Using a mat is a recent change to the technique and not the program Pilates created.
Valdivia
@MomSense: Very true. Also The Reformer is one cool machine. I just wanted to make sure we got away of discussing Pilates as poldancing.
Valdivia
@Mnemosyne (iPhone): yes it’s probably the most targeted workout I have ever experienced. My legs were like noodles after it.
ThresherK
@catclub: Okay, so not that. But if my interest in century-old poster art has taught me anything, it’s that a pig will serve itself to me!
ETA: From Stephen Granade, “Choosing A BBQ Restaurant”, via TVTropes.
catclub
@ThresherK: and THAT reminds me of the cow which asked Arthur Dent which part of the Cow that Arthur would like to eat, in the Restaurant at the end of the Universe!
Cheers! Bon Appetit!
Kay
This is the kind of stuff I’m talking about:
We already had trade assistance. They’re now claiming restoring the trade assistance we already had is a benefit of the trade deal and voting “no” on the trade deal is denying trade assistance, the trade assistance people already had but lost in 2014 when they didn’t reauthorize it.

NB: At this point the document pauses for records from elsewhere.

(* ===== verification/Engine.v ===== *)
(** * A dispatch pass

    [internal/dispatch/engine.go]: [process] and [RunOnce], and [freeze] of
    [inputs.go]. One pass loads an attempt, verifies its frozen binding,
    advances the journal by the calls its phase permits, and gives the lease
    back with the delay of the next pass. *)

From S2P Require Import Prelude Effects GoStrings GoTime GoSha256 GoJson JsonRead Canonical Identifiers Problems Workers AttemptStates Attempts Operations DomainRecords Provider ProviderResources Admission ExecutionAuth SecretPool Scheduler Journal Inputs Session.
#[local] Open Scope string_scope.
#[local] Open Scope list_scope.
#[local] Open Scope Z_scope.
#[local] Open Scope bool_scope.

Section Engine.
Context (schema : json -> bool) (cfg : EngineConfig) (guarded : bool).
(** ** Explicit reconciliation *)
Definition apply_RequestReconciliation : outcome :=
  throw ac_OwnerPresent a
        && ((jn_Phase old <>? Attention) || negb (jn_SubmitStarted old) || not_nil (jn_Remote old)
            || (as_Execution state <>? ExecutionUnknown) || (ac_ResourceName a ==? "")
            || (ac_ResourceName a <>? jn_SubmissionResourceName old))
    with ErrConflict ;;
  let j := if ac_OwnerPresent a
           then j <| jn_OwnerSubmissionPresent := true |> <| jn_SubmissionAbsenceObservedAt := None |> else j in
  throw not_nil (Journal_RemoteAbsence old) || ExecutionState_Terminal (as_Execution state)
        || OrchestrationState_Terminal (as_Orchestration state)
        || some_and (jn_Problem old) (fun p => (pb_Code p ==? CodeRemoteIdentityMismatch)
                                                || (pb_Code p ==? CodePrivateStagingUnavailable))
    with ErrConflict ;;
  do j <- (if negb (jn_SubmitStarted old) then
             throw (jn_Phase old <>? Attention) && (jn_Phase old <>? Staging) && (jn_Phase old <>? Ready)
                   || (as_Execution state <>? ExecutionNotSubmitted)
                   || (as_RemoteActivity state <>? RemoteActivityNotStarted)
                   || (as_Cancellation state <>? CancellationNotRequested) || as_DeadlineExceeded state
                   || (as_Orchestration state <>? OrchestrationNeedsAttention)
                      && (as_Orchestration state <>? OrchestrationPreparing)
                      && (as_Orchestration state <>? OrchestrationReconciling)
               with ErrConflict ;;
             Ok (j <| jn_Phase := Staging |>)
           else
             throw (jn_Phase old <>? Attention) && (jn_Phase old <>? Submitting) && (jn_Phase old <>? Submitted)
               with ErrConflict ;;
             Ok (j <| jn_Phase := if not_nil (jn_Remote j) then Submitted else Submitting |>)) ;;
  let j := j <| jn_Failures := 0 |> <| jn_Problem := None |> in
  let next := state <| as_Orchestration :=
                if cancellationPending state then OrchestrationCancelling else OrchestrationReconciling |> in
  Ok (j, next, EventReconciliationRequested).

(** ** Preparation *)
Definition apply_BeginPreparation : outcome :=
  match ac_Plan a with
  | None => Err ErrConflict
  | Some plan =>
      throw (jn_Phase old <>? Local) || not_nil (jn_Plan old) || negb (LocalOnly state)
            || is_nil (rj_Inputs (pl_Job plan)) || not_nil (ResolvedJob_Validate (pl_Job plan))
            || negb (ID_Valid (ac_PreparationID a))
        with ErrConflict ;;
      let j := j <| jn_Plan := Some (Plan_Clone plan) |> <| jn_PreparationID := ac_PreparationID a |>
                 <| jn_Phase := Staging |> <| jn_Problem := None |> <| jn_Failures := 0 |> in
      Ok (j, state <| as_Orchestration := OrchestrationPreparing |>, EventPreparationIntended)
  end.

Definition apply_PreparationSeen : outcome :=
  throw (jn_Phase old <>? Staging) || jn_SubmitStarted old || is_nil (ac_Prepared a) with ErrConflict ;;
  do prepared <- deref (ac_Prepared a) ;;
  do plan <- deref (jn_Plan old) ;;
  throw not_nil (Prepared_Validate prepared plan (jn_PreparationID old)) with ErrConflict ;;
  throw some_and (jn_Prepared old) (fun p => pr_Resource p <>? pr_Resource prepared) with ErrConflict ;;
  let j := j <| jn_Prepared := Some prepared |> <| jn_Problem := None |> <| jn_Failures := 0 |> in
  let '(j, event) := if pr_Ready prepared then (j <| jn_Phase := Ready |>, EventProviderStagingReady)
                     else (j, EventPreparationObserved) in
  let next := state <| as_Orchestration := OrchestrationPreparing |> in
  if negb (pr_Private prepared) then
    do p <- journal_problem CodePrivateStagingUnavailable false ;;
    Ok (j <| jn_Phase := Attention |> <| jn_Problem := p |>,
        next <| as_Orchestration := OrchestrationNeedsAttention |>, EventPreparationObserved)
  else Ok (j, next, event).

Definition apply_EndUnconfirmedPreparation : outcome :=
  throw (jn_Phase old <>? Staging) || is_nil (jn_Plan old) || not_nil (jn_Prepared old) || jn_SubmitStarted old
        || OrchestrationState_Terminal (as_Orchestration state) || (as_Execution state <>? ExecutionNotSubmitted)
        || (as_RemoteActivity state <>? RemoteActivityNotStarted)
        || (as_Cancellation state <>? CancellationNotRequested)
    with ErrConflict ;;
  let j := j <| jn_Phase := Prevented |> in
  do p <- must_Problem CodeStagingNotReady FailureStageProviderPreparation
            "Private staging could not be confirmed within the observation budget; no execution was submitted." ;;
  let p := WithRecommendedAction RecommendedActionFixRequest (WithDetail ReasonDetail "staging_unconfirmed" p) in
  let details := match jn_Problem old with Some o => PublicDetails o | None => None end in
  let first := map_get details ReasonDetail in
  let p := if first <>? "" then WithDetail FirstCauseDetail first p else p in
  let cause := if ac_Cause a ==? "" then map_get details CauseDetail else ac_Cause a in
  let p := if cause <>? "" then WithDetail CauseDetail cause p else p in
  throw (cause <>? "") && (map_get (PublicDetails p) CauseDetail <>? cause) with ErrInvalid ;;
  Ok (j <| jn_Problem := Some p |>,
      state <| as_Orchestration := OrchestrationFailed |> <| as_ReleaseEvidence := ReleaseEvidenceNotApplicable |>,
      EventReconciliationDeferred).

(** ** Submission *)
Definition apply_BeginSubmission : outcome :=
  throw (jn_Phase old <>? Ready) || jn_SubmitStarted old
        || match jn_Prepared old with Some p => negb (pr_Ready p) || negb (pr_Private p) | None => true end
        || negb (LocalOnly state) || (as_Cancellation state <>? CancellationNotRequested)
    with ErrConflict ;;
  let j := j <| jn_SubmitStarted := true |> in
  let j := match ac_StartAuthorization a with
           | Some auth => j <| jn_StartAuthorization := Some (StartAuthorization_Clone auth) |>
           | None => j
           end in
  let j := j <| jn_Phase := Submitting |> <| jn_Problem := None |> <| jn_Failures := 0 |> in
  Ok (j, state <| as_Orchestration := OrchestrationDispatching |> <| as_Execution := ExecutionUnknown |>
               <| as_RemoteActivity := RemoteActivityPossible |>, EventSubmissionIntentRecorded).

(** The codes a rejection keeps; any other becomes [CodeProviderRejected]. *)
Definition rejection_code (code : ErrorCode) : ErrorCode :=
  match code with
  | CodeProviderRateLimited | CodeQuotaExhausted | CodeProviderAuthFailed | CodeProviderAccessDenied
  | CodeRemoteTimeout => code
  | _ => CodeProviderRejected
  end.

(** [j.Problem.Details = d] through the pointer. *)
Definition set_details (d : option (gmap string string)) (p : option Problem) : option Problem := with_Details d <$> p.

(** The last part of the case, after the absence rules; [j] may already carry
    the resource name. *)
Definition apply_submission (j : Journal) (submission : option SubmissionOutcome) : outcome :=
  throw (jn_Phase old <>? Submitting) && (ac_Kind a <>? OwnerSubmissionAbsent) || negb (jn_SubmitStarted old)
        || not_nil (jn_Remote old) || is_nil submission
    with ErrConflict ;;
  do submission <- deref submission ;;
  do plan <- deref (jn_Plan old) ;;
  throw not_nil (SubmissionOutcome_Validate submission (rj_Identity (pl_Job plan))) with ErrConflict ;;
  match so_Status submission with
  | SubmissionAccepted =>
      do remote <- deref (so_Remote submission) ;;
      Ok (j <| jn_Remote := Some remote |> <| jn_Phase := Submitted |> <| jn_Problem := None |> <| jn_Failures := 0 |>,
          state <| as_Orchestration :=
            if cancellationPending state then OrchestrationCancelling else OrchestrationSubmitted |>,
          EventSubmissionAccepted)
  | SubmissionRejected =>
      let code := match so_Problem submission with
                  | Some p => rejection_code (pb_Code p) | None => CodeProviderRejected end in
      do p <- journal_problem code false ;;
      let p := match so_Problem submission with Some sp => set_details (PublicDetails sp) p | None => p end in
      let next := state <| as_Orchestration := OrchestrationFailed |> <| as_Execution := ExecutionNotSubmitted |>
                        <| as_RemoteActivity := RemoteActivityInactive |>
                        <| as_ReleaseEvidence := ReleaseEvidenceNotApplicable |> in
      let next := if code ==? CodeRemoteTimeout
                  then next <| as_Orchestration := OrchestrationTimedOut |> <| as_DeadlineExceeded := true |>
                  else next in
      let next := if as_Cancellation state <>? CancellationNotRequested
                  then next <| as_Orchestration := OrchestrationCancelled |> <| as_Cancellation := CancellationPrevented |>
                  else next in
      Ok (j <| jn_Phase := Rejected |> <| jn_Problem := p |>, next, EventSubmissionRejected)
  | SubmissionUnknown =>
      do p <- journal_problem CodeProviderSubmissionUnknown true ;;
      do j <- match so_Problem submission with
              | Some sp =>
                  do p <- deref p ;;
                  let p := with_Details (PublicDetails sp) p in
                  let j := j <| jn_Problem := Some p |> in
                  let j := match jn_SubmissionProblem j with
                           | None => j <| jn_SubmissionProblem := Some p |> | Some _ => j end in
                  Ok (j <| jn_SubmissionResourceName := detail p "resource_name" |>)
              | None => Ok (j <| jn_Problem := p |>)
              end ;;
      Ok (j, state <| as_Orchestration := OrchestrationReconciling |>, EventSubmissionUnknown)
  | SubmissionOther _ => Ok (j, state, EventTypeOther "")
  end.

Definition apply_SubmissionAbsence : outcome :=
  throw (jn_Phase old <>? Submitting) && (jn_Phase old <>? Attention) || negb (jn_SubmitStarted old)
        || not_nil (jn_Remote old) || (ac_Kind a ==? SubmissionAbsenceSeen) && jn_OwnerSubmissionPresent old
        || (as_Execution state <>? ExecutionUnknown) || OrchestrationState_Terminal (as_Orchestration state)
        || negb (ValidResourceName (ac_ResourceName a))
        || (jn_SubmissionResourceName old <>? "") && (jn_SubmissionResourceName old <>? ac_ResourceName a)
    with ErrConflict ;;
  let j := j <| jn_SubmissionResourceName := ac_ResourceName a |> in
  let too_early := match jn_SubmissionAbsenceObservedAt old with
                   | None => true | Some at_ => Before now (at_ + SubmissionAbsenceGrace) end in
  if (ac_Kind a <>? OwnerSubmissionAbsent) && too_early then
    let j := match jn_SubmissionAbsenceObservedAt old with
             | None => j <| jn_SubmissionAbsenceObservedAt := Some now |> | Some _ => j end in
    let j := j <| jn_Phase := Submitting |> in
    let j := j <| jn_Failures := Z.max 1 (jn_Failures j) |> in
    do p <- journal_problem CodeProviderSubmissionUnknown true ;;
    do p <- deref p ;;
    let p := WithDetail "resource_name" (ac_ResourceName a)
               (WithDetail ReasonDetail "submission_absence_confirming" p) in
    Ok (j <| jn_Problem := Some p |>, state <| as_Orchestration := OrchestrationReconciling |>,
        EventReconciliationDeferred)
  else
    let reason := if ac_Kind a ==? OwnerSubmissionAbsent then "submission_absent_owner_confirmed"
                  else "submission_absent_owned_list" in
    do p <- must_Problem CodeProviderRejected FailureStageSubmission
              "Submission resolved absent; a replacement requires a new attempt" ;;
    let p := WithDetail "resource_name" (ac_ResourceName a) (WithDetail ReasonDetail reason p) in
    apply_submission j (Some (mkSubmissionOutcome SubmissionRejected None (Some p))).

Definition apply_SubmissionSeen : outcome :=
  if ac_Kind a <>? SubmissionSeen then apply_SubmissionAbsence else apply_submission j (ac_Submission a).

(** ** Observation *)
Definition apply_RemoteAbsenceSeen : outcome :=
  match jn_Remote old, ac_Absence a with
  | Some remote, Some absence =>
      throw (jn_Phase old <>? Submitted) || (ra_Remote absence <>? remote) || negb (ValidTime (ra_ObservedAt absence))
            || After (ra_ObservedAt absence) now
            || some_and (jn_Observation old) (fun o => negb (After (ra_ObservedAt absence) (ob_ObservedAt o)))
        with ErrConflict ;;
      do p <- must_Problem CodeRemoteExecutionUnresolved FailureStageOperation
                "The exact remote resource is absent; final execution outcome and results remain unknown" ;;
      let p := WithRecommendedAction RecommendedActionInspectProvider
                 (WithRetrySemantics false true
                   (WithDetail remoteAbsenceDetail (FormatRFC3339Nano (ra_ObservedAt absence))
                     (WithDetail ReasonDetail "remote_not_found" p))) in
      let next := state <| as_Orchestration := OrchestrationNeedsAttention |> <| as_Execution := ExecutionUnknown |>
                        <| as_RemoteActivity := RemoteActivityInactive |>
                        <| as_ReleaseEvidence := ReleaseEvidenceProviderReported |> in
      let next := if cancellationPending state then next <| as_Cancellation := CancellationManual |> else next in
      Ok (j <| jn_Phase := Attention |> <| jn_Problem := Some p |>, next, EventReconciliationDeferred)
  | _, _ => Err ErrConflict
  end.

In a way it doesn’t matter because trade assistance is just a way for Democrats to act as if they’re responding to the disruption caused by trade deals, it’s a tiny amount of money in the scheme of things, but can they not even get THAT? They have to double count?
fuckwit
@SenyorDave: the Romnamovs
fuckwit
@Cervantes: washed his hands in public a lot. was otherwise a proponent of torture and an agent of imperialism, so he’d fit in with the R crowd.
Jim, Foolish Literalist
The pilates thing with Ann Romney and Mark Halperin…. I think this is when the young people say “I can’t even”
I often thought during the Bush years that if you were writing a dark comedy about American politics and war, you couldn’t keep up with the reality of Bush/Cheney. This is less dark, but just as much reality surpassing satire
jl
” while Fiorina, Christie, and Kasich serve as comic relief / backup pole performers. ”
The parallelism in that last sentence, and Fiorina’s recent history, both suggest that she will be doing the comic relief, and Christie and Kasich will be pole dancing. Ughh. Is AL sure about that?
Emily68
@PurpleGirl: That’s what the niece’s husband was wondering.
MDC
Dang, I was hoping for Mark Sanford.
Tree With Water
@Chris: I find photos of the pre-WW2 British ruling class fascinating to peruse. Photos of Churchill, Halifax, Baldwin, and Chamberlain, et.al. hobnobbing in their bird hunting gear, or atop horses before a fox hunting romp, or sitting in a drawing room sipping brandy and smoking cigars in dinner jackets. Their forebears had honed that act for centuries, and they had it down.
This weekend’s gathering swineherd in Utah are low rent, cheezy, American aristocratic wannabes, cut from the same cloth as the southern ante-bellum slave holding class- an embarrassment to every man, woman, and child in America.